Auto-update of native application bundles

Igor Nekrestyanov igor.nekrestyanov at
Sun Jun 17 16:12:45 PDT 2012

On 6/17/12 4:00 PM, Daniel Zwolenski wrote:
> Hi Igor,
> I think I'm missing some part of the puzzle. From what you are saying 
> for an upgrade you would push up the entire new app (as an MSI or some 
> custom format?). This new file will contain all the JARs and the JRE 
> regardless of whether it's changed or not - i.e. this is similar to my 
> approach except in my approach it's all extracted but in yours it's 
> all packed into one file. Is this understanding correct?
Update packages might have different formats and which one to use may 
depend on specific use case.
(think about it as what image format to use for image file)
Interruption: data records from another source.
(** One column: its probability is stored and its value added to every feature. *)
Lemma context_column i mem : (i < K)%nat -> words_ok mem ->
  load mem probabilities (si i) = row_exponential expf c queryWidth cached qf head row i ->
  (forall feature, (feature < hd)%nat -> load mem context (qi feature) = row_context expf c queryWidth cached qf head row feature i) ->
  let probability := f32_of_f64 (f64_div (f64_of_f32 (load mem probabilities (si i))) (row_denominator expf c queryWidth cached qf head row K)) in
  let mem' := foldl (fun mem feature => store context (qi feature)
    (f32_add (load mem context (qi feature)) (f32_mul probability (cached_float (sn_values cached) (keyIndex c head i feature)))) mem)
    (store probabilities (si i) probability mem) (seq 0 hd) in
  words_ok mem' /\ touches [part probabilities (si i) 1; context_part] mem mem' /\
  load mem' probabilities (si i) = row_probability expf c queryWidth cached qf head row i /\
  forall feature, (feature < hd)%nat -> load mem' context (qi feature) = row_context expf c queryWidth cached qf head row feature (S i).
Proof.
  intros Hi Hm Hp Hc. cbv zeta. rewrite Hp. fold (row_probability expf c queryWidth cached qf head row i). pose proof (row_probability_valid i) as Hv.
  set (mem1 := store probabilities (si i) _ mem). set (mem' := foldl _ mem1 _).
  assert (forall feature, (feature < hd)%nat -> cell context (qi feature) <> cell probabilities (si i)) as Hne.
  { intros feature Hf Heq. eapply (apart_cell _ _ (cell probabilities (si i)) Hpc); [by apply score_cell|]. rewrite <- Heq. by apply query_cell. }
  assert (words_ok mem' /\ touches [context_part] mem1 mem' /\ (forall feature, (feature < hd)%nat -> load mem' context (qi feature) =
      if (feature <? hd)%nat then row_context expf c queryWidth cached qf head row feature (S i) else row_context expf c queryWidth cached qf head row feature i)) as (Hok & Ht & Hl).
  { unfold mem'. apply (fold_seq_inv _ (fun (n : nat) m => words_ok m /\ touches [context_part] mem1 m /\ (forall feature, (feature < hd)%nat -> load m context (qi feature) =
      if (feature <? n)%nat then row_context expf c queryWidth cached qf head row feature (S i) else row_context expf c queryWidth cached qf head row feature i))).
    - intros j m Hj (Hok & Ht & Hl). rewrite Hl, Nat.ltb_irrefl by done.
      assert (f32_add (row_context expf c queryWidth cached qf head row j i) (f32_mul (row_probability expf c queryWidth cached qf head row i)
        (cached_float (sn_values cached) (keyIndex c head i j))) = row_context expf c queryWidth cached qf head row j (S i)) as -> by (unfold row_context; by rewrite foldl_seq_S).
      pose proof (row_context_valid j (S i)) as Hvc. split; [by apply store_ok|]. split.
      + eapply touches_trans; [exact Ht|]. apply touches_store. left. by apply query_cell.
      + intros feature Hf. destruct (decide (feature = j)) as [->|Hd]; [rewrite (proj2 (Nat.ltb_lt j (S j))) by lia; by apply load_store|].
        rewrite load_store_ne by (by apply query_cell_ne). rewrite Hl by done. destruct (Nat.ltb_spec feature j), (Nat.ltb_spec feature (S j)); done || lia.
    - split; [by apply store_ok|]. split; [done|]. intros feature Hf. change (feature <? 0)%nat with false. cbv iota. unfold mem1. rewrite load_store_ne by (by apply Hne). by apply Hc. }
  split; [done|]. split; [|split].
  - apply (touches_trans _ mem mem1); [apply touches_store; left; apply part_cell; lia|]. eapply touches_inside; [|exact Ht].
    constructor; [|constructor]. exists context_part. split; [by right; left|lia].
  - rewrite (touches_load _ _ _ _ _ Ht); [by apply load_store|]. repeat constructor. eapply apart_cell; [exact Hpc|]. by apply score_cell.
  - intros feature Hf. rewrite Hl, (proj2 (Nat.ltb_lt feature hd)) by done. done.
Qed.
It is required to be one file but does not require to have everything in 
it. It may have everything.

"Full bundle" in the file should be supported for sure (and it could be 
simply zip file or something more advanced).

We can also support some "delta bundle" formats that will be only 
applicable for upgrade from specific version.

E.g. i can imaging appcast that says something like:
    - if you are running previous version of my app (1.4.5) then you 
only need this package with one resource file updated
    - if you are running version 1.3 or later then use this package (for 
simplicity zip) with application files only
    - if you are running older version then you need full bundle as JRE 
was updated

> How then does the system work out what needs to be downloaded and 
> updated? It has a locally extracted version of the app and a remote 
> file (effectively a zip), how does it determine what's changed?
It is defined at the package time.

When developer packages his application he needs to decide if he wants 
delta updates.
If not, he simply refer to "full bundle"in the appcast.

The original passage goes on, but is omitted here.